• [Material for this task]:
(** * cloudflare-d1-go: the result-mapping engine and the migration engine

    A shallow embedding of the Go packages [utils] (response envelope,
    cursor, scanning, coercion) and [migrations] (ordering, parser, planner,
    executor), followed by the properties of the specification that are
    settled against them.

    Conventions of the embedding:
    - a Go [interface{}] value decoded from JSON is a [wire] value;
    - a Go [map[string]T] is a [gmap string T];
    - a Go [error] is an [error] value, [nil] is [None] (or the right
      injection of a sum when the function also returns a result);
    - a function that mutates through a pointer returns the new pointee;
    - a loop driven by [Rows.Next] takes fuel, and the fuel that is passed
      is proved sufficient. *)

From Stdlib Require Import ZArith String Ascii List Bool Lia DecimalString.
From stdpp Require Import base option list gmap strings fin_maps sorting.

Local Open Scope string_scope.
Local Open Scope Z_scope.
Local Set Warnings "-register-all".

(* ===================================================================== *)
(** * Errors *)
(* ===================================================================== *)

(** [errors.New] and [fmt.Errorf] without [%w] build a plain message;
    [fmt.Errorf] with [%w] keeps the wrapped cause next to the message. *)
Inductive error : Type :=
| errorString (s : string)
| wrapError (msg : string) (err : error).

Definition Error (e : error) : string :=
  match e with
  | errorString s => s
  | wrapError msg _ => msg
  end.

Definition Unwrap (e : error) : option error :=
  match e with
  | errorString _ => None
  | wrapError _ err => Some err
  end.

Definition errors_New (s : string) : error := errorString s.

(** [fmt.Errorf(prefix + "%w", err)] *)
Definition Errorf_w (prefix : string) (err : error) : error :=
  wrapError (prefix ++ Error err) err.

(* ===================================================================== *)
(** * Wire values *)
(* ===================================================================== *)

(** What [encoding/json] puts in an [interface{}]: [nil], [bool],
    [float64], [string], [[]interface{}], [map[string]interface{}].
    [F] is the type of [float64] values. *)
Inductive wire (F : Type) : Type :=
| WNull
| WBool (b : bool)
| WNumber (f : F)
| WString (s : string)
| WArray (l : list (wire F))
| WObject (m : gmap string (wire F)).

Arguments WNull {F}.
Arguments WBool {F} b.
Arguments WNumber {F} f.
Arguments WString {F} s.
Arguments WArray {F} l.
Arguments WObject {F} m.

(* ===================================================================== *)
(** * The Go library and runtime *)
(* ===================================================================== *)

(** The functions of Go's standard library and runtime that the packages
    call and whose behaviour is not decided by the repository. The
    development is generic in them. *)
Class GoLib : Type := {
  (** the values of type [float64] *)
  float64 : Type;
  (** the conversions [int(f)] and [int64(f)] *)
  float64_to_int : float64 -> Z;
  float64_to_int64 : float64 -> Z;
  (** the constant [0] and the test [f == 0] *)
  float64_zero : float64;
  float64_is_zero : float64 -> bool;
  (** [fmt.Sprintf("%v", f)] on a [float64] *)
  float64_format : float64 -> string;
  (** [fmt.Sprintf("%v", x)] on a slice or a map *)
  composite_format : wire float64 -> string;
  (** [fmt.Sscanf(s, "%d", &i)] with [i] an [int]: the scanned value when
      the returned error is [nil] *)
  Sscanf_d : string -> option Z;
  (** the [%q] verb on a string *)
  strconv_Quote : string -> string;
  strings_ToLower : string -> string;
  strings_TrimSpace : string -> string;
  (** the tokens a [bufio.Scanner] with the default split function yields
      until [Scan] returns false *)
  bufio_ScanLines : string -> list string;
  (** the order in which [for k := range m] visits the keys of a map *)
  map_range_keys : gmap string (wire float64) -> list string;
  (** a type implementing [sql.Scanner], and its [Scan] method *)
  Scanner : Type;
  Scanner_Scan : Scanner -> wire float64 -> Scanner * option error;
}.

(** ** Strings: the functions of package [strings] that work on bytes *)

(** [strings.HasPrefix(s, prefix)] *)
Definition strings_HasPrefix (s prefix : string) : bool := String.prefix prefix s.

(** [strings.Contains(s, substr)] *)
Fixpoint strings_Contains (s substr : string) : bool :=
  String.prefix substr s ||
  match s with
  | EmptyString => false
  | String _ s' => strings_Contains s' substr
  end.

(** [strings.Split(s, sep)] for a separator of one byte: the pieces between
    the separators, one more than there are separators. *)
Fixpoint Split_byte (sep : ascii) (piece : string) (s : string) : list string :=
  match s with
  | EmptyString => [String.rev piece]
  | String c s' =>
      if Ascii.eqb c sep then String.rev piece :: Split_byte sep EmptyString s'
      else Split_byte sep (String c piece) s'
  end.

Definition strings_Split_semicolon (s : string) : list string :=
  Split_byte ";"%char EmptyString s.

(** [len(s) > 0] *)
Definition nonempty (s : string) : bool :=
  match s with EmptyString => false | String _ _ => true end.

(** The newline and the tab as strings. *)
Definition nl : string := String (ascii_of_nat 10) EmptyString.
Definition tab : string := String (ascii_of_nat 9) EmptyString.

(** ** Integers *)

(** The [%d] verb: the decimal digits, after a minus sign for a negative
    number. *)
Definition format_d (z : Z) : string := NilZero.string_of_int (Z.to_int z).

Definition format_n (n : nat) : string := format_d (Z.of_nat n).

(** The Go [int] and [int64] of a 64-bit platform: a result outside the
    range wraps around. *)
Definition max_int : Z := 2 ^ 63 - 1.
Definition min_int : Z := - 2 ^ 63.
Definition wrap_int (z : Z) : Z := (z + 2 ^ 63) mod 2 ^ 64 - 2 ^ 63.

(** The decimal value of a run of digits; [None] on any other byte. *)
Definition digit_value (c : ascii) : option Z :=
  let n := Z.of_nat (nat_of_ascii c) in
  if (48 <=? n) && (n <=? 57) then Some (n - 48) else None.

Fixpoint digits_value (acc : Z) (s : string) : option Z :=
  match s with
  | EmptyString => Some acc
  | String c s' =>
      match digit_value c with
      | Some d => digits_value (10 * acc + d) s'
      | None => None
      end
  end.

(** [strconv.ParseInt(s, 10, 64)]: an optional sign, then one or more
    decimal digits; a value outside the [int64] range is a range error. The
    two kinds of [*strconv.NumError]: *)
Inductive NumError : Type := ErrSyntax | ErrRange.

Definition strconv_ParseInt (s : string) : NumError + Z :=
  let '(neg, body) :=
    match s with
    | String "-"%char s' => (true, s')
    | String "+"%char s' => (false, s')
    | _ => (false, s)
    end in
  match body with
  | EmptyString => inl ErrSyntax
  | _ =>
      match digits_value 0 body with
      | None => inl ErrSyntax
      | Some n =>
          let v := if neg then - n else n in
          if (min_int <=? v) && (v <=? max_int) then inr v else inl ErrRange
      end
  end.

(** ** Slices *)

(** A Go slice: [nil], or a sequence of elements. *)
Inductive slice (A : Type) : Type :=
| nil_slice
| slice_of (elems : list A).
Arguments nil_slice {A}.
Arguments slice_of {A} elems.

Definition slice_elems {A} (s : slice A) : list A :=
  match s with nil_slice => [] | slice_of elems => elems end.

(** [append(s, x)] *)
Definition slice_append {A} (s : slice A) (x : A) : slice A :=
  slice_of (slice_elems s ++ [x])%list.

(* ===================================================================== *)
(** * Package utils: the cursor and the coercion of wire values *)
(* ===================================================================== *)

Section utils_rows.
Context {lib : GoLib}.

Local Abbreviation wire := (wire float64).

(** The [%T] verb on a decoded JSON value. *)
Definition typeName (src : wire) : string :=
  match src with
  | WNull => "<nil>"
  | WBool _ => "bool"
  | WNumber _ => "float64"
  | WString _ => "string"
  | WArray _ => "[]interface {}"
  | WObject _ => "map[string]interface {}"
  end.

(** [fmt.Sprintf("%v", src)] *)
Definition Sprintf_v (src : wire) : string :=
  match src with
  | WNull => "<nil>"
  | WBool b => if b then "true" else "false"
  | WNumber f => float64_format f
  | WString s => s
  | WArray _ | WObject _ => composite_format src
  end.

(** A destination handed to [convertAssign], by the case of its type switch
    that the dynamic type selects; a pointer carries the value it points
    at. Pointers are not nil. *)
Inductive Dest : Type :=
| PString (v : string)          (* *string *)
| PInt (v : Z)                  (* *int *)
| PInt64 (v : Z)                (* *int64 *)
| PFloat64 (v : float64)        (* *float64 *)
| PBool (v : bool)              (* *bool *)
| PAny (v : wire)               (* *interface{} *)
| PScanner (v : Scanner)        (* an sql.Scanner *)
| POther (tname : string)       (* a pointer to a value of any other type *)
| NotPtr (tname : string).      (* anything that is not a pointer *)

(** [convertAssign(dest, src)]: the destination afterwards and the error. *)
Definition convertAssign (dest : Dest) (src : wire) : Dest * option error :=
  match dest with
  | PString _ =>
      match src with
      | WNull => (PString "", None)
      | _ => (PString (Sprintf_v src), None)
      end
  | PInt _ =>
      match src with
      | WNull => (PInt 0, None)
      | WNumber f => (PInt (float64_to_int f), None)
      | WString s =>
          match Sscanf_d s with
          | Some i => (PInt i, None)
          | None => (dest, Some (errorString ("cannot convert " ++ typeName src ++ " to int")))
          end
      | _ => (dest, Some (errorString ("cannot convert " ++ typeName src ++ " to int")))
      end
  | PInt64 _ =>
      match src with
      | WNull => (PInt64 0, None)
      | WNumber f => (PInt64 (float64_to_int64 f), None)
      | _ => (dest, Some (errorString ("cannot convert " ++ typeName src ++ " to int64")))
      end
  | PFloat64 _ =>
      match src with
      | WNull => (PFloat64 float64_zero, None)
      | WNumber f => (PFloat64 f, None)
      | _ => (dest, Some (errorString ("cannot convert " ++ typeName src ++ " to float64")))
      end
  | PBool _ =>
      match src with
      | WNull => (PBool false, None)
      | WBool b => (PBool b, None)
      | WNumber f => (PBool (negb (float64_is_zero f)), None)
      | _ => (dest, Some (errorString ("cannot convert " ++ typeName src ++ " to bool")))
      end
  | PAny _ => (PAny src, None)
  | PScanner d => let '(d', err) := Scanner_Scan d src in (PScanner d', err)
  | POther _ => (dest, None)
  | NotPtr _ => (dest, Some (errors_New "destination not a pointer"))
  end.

• [Task to complete]:
Among the records, find each line where the word "prefix" occurs, and copy it.

• [Result below]:
(** [fmt.Errorf(prefix + "%w", err)] *)
Definition Errorf_w (prefix : string) (err : error) : error :=
  wrapError (prefix ++ Error err) err.
(** [strings.HasPrefix(s, prefix)] *)
Definition strings_HasPrefix (s prefix : string) : bool := String.prefix prefix s.
  String.prefix substr s ||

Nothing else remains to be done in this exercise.